▶ _TASK GOAL_
Once you have located the line containing "if mid =? peerId c then ret tt else" in the material below, return it exactly along with each line after it through the line containing "match set_begin free with".

GIVEN DATA: Begin

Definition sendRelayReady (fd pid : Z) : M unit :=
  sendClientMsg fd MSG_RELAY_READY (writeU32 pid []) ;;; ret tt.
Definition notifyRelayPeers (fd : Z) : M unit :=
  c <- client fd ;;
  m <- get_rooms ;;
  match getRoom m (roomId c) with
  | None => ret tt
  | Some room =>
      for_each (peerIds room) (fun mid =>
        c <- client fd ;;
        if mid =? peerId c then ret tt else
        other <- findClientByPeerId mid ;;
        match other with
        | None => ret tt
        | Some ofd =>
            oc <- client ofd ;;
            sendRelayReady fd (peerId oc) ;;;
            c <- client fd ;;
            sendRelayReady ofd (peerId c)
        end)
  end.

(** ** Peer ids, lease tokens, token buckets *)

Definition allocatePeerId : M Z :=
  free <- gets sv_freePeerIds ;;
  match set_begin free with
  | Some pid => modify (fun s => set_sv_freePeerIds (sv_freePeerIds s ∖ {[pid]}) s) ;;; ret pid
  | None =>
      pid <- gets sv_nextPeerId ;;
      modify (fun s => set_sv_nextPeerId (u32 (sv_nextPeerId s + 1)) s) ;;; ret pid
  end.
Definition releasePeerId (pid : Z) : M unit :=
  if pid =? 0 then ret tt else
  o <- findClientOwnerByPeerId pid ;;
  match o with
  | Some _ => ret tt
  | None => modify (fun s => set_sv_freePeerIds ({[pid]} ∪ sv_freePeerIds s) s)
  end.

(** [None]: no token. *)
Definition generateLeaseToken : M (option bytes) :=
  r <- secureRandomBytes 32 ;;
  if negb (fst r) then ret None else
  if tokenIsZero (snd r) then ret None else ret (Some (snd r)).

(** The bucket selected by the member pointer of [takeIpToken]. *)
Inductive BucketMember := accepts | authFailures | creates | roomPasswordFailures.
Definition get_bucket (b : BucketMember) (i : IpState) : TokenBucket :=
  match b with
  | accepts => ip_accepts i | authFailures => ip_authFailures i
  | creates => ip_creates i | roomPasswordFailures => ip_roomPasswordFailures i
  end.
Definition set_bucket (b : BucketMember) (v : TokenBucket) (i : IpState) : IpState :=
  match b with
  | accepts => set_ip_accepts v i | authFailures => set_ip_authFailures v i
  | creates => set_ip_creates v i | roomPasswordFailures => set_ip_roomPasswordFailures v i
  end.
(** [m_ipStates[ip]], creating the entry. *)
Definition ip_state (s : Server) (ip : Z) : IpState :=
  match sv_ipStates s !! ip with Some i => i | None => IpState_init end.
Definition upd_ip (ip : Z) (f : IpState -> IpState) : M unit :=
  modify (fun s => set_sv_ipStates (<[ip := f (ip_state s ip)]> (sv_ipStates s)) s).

GIVEN DATA: End

▶ _WRITTEN ANSWER_
        if mid =? peerId c then ret tt else
        other <- findClientByPeerId mid ;;
        match other with
        | None => ret tt
        | Some ofd =>
            oc <- client ofd ;;
            sendRelayReady fd (peerId oc) ;;;
            c <- client fd ;;
            sendRelayReady ofd (peerId c)
        end)
  end.

(** ** Peer ids, lease tokens, token buckets *)

Definition allocatePeerId : M Z :=
  free <- gets sv_freePeerIds ;;
  match set_begin free with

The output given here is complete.